Try it:
Reproduce verbatim the lines of the material below, starting at the line with "(* the package's" and ending at the line with "msg _ => msg", both inclusive; skip the rest.

Material to process:
★ ★ ★
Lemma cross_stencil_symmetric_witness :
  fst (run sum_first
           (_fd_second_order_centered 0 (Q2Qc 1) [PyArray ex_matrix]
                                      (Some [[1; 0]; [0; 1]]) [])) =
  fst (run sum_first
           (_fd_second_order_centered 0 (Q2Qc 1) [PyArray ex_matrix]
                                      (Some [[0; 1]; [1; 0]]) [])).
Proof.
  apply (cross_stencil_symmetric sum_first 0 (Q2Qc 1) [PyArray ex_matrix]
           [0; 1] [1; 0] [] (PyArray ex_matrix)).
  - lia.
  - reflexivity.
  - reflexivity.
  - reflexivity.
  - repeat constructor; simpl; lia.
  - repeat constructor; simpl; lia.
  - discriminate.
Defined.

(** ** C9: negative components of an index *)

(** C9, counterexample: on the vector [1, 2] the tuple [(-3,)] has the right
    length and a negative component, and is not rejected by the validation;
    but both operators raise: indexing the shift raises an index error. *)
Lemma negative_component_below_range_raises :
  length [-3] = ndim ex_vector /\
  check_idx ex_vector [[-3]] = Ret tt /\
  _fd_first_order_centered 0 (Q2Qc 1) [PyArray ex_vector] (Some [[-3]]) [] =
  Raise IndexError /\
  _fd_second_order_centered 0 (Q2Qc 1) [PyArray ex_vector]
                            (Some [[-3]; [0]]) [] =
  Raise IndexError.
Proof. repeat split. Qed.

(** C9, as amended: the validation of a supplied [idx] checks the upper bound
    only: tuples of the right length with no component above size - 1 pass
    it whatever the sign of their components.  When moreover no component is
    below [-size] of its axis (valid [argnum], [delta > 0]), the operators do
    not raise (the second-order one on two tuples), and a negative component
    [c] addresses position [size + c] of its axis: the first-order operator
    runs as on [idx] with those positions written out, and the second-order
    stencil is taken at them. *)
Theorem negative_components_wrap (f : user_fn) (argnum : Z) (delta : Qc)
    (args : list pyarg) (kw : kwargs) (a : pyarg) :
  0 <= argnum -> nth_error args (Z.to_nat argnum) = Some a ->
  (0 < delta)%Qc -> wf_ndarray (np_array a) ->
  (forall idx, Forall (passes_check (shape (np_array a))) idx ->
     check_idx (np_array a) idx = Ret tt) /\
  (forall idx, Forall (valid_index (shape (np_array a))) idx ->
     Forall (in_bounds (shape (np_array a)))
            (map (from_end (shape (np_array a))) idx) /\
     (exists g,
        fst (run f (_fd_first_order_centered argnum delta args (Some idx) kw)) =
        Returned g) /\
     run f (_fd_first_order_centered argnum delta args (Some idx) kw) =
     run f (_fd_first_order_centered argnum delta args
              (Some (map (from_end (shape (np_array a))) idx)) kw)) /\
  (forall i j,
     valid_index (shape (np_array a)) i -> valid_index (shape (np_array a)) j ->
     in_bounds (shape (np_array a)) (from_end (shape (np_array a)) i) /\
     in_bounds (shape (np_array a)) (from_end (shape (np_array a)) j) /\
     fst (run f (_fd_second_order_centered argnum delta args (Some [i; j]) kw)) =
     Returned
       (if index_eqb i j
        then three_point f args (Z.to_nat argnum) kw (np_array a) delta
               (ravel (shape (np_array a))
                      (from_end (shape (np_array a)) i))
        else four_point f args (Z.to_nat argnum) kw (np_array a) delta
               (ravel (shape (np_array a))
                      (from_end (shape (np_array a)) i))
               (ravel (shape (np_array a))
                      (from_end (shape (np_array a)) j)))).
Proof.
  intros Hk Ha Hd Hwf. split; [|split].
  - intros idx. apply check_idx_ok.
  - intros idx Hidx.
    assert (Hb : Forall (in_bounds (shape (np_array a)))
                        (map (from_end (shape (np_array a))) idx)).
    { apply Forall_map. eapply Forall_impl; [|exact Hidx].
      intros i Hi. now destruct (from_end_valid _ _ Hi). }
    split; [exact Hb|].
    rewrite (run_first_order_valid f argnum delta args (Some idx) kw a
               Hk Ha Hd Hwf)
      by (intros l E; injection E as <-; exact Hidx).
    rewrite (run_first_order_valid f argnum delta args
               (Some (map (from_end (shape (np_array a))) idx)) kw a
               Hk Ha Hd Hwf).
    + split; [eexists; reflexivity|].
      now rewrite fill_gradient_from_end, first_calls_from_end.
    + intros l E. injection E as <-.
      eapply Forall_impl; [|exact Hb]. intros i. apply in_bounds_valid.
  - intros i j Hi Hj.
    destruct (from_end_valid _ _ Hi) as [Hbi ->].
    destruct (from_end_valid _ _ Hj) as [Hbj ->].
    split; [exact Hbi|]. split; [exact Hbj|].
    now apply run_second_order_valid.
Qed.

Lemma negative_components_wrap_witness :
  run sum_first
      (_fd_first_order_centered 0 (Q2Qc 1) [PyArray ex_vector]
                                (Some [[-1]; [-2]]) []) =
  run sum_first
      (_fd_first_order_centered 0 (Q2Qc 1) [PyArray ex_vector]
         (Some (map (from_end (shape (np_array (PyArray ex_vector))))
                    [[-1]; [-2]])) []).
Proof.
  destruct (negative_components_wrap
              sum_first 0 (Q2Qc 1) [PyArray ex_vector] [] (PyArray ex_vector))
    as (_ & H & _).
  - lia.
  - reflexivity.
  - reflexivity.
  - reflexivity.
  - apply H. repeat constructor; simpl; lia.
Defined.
★ ★ ★
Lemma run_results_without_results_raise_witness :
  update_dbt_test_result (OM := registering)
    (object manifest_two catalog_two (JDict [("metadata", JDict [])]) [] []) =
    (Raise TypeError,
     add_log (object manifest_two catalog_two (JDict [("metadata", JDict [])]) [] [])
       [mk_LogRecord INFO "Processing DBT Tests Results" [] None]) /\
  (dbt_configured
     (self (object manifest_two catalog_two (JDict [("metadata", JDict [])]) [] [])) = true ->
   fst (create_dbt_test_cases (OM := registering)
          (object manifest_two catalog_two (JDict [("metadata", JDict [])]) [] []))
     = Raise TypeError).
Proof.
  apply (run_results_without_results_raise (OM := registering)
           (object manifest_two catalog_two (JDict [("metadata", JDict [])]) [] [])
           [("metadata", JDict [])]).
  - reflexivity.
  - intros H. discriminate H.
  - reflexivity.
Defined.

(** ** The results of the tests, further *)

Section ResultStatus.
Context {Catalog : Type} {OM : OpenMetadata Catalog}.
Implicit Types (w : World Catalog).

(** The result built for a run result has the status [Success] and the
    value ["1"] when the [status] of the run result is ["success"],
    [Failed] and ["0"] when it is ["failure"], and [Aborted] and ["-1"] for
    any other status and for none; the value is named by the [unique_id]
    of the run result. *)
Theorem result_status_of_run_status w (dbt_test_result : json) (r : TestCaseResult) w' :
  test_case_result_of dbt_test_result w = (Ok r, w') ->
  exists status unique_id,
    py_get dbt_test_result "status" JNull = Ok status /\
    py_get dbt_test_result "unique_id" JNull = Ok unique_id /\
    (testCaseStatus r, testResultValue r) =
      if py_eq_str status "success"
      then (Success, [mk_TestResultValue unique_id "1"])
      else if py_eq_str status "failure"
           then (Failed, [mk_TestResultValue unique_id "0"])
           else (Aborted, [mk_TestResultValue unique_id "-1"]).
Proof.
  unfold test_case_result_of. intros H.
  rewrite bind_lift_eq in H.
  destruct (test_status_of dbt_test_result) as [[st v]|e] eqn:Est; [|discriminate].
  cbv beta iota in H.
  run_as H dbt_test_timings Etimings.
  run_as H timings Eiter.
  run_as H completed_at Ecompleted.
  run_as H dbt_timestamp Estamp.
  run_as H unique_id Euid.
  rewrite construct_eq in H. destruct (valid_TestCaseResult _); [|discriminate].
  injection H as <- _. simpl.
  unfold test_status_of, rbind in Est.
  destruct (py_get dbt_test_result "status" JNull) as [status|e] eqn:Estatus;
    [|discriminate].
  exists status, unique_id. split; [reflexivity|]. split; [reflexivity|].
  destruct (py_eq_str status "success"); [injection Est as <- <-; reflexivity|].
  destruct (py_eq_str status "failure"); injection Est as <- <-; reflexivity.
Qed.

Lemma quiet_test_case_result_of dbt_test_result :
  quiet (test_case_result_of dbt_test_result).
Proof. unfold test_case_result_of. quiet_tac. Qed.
★ ★ ★
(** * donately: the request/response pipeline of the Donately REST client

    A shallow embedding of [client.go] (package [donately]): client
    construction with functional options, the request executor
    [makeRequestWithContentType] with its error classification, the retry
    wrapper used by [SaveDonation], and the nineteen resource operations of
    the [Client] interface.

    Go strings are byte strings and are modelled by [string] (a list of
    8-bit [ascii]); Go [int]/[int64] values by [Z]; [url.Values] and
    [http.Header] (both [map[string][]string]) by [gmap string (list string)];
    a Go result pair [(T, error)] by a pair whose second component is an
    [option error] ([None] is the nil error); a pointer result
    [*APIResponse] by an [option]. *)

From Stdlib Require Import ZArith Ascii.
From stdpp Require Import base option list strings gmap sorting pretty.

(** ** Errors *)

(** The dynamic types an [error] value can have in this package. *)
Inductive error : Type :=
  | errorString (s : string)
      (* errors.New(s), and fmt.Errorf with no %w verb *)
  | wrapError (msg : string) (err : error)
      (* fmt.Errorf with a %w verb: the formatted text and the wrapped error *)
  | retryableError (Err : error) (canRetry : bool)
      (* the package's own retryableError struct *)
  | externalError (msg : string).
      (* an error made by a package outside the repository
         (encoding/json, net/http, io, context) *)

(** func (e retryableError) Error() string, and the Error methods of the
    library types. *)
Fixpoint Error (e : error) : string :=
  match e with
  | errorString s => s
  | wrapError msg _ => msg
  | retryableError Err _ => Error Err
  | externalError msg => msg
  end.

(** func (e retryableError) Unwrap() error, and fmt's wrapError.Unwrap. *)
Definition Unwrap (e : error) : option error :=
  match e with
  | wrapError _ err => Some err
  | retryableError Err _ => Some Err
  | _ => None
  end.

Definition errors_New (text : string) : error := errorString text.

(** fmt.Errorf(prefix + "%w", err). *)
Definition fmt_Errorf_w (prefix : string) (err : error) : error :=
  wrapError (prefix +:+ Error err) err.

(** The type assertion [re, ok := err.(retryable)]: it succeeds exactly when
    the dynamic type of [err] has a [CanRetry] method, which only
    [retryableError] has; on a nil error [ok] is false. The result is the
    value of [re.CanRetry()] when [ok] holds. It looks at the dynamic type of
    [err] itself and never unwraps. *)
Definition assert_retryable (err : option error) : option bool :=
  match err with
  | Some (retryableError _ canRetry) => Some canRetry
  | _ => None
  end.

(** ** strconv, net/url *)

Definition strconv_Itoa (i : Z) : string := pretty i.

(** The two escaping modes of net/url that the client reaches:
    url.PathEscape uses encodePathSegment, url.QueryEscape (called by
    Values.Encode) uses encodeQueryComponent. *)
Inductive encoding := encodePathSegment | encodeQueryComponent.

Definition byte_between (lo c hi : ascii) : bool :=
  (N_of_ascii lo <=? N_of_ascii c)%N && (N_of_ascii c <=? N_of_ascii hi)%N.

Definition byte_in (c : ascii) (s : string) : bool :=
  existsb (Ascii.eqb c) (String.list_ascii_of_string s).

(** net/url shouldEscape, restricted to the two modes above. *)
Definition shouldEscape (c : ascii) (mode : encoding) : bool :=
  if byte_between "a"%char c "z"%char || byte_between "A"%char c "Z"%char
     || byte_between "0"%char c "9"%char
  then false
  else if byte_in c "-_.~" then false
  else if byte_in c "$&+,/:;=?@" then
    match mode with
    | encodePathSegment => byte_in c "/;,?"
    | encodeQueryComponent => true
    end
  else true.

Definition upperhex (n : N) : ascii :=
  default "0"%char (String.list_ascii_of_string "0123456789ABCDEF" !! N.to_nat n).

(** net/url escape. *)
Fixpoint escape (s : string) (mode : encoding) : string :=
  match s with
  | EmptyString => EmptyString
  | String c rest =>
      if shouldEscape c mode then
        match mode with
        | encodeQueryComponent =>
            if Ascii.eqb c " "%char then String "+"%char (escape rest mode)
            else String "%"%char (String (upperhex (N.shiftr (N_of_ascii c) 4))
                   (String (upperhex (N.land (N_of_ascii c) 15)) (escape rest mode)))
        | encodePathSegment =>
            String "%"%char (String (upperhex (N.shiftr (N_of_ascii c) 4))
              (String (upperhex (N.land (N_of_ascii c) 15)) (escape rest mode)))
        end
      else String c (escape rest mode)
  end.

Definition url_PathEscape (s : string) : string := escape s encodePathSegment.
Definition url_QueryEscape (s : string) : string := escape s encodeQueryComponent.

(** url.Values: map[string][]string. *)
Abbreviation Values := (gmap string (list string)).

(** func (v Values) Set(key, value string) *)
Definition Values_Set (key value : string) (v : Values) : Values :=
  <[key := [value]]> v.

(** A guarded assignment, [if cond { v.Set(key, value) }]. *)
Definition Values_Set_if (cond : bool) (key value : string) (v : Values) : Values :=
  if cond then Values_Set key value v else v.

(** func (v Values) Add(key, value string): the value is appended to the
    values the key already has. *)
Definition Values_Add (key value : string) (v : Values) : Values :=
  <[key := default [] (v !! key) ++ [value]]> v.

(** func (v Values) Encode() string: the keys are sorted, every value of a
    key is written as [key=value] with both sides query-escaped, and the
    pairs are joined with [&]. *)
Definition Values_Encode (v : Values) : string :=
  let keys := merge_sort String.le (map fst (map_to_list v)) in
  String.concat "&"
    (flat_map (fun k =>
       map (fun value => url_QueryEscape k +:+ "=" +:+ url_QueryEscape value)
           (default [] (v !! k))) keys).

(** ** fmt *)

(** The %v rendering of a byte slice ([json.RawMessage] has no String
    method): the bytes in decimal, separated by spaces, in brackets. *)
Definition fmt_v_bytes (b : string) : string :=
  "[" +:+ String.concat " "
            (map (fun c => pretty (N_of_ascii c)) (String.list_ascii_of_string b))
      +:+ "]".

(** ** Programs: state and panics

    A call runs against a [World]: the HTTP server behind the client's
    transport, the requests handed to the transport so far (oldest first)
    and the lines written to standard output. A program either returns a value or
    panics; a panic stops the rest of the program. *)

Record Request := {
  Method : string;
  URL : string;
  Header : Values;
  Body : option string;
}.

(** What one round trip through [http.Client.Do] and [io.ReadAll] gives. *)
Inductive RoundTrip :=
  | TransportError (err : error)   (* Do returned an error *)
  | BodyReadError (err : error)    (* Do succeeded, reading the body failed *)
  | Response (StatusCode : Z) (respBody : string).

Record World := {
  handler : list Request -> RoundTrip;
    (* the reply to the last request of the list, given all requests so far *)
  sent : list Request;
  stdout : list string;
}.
★ ★ ★
Written solution:
      (* the package's own retryableError struct *)
  | externalError (msg : string).
      (* an error made by a package outside the repository
         (encoding/json, net/http, io, context) *)

(** func (e retryableError) Error() string, and the Error methods of the
    library types. *)
Fixpoint Error (e : error) : string :=
  match e with
  | errorString s => s
  | wrapError msg _ => msg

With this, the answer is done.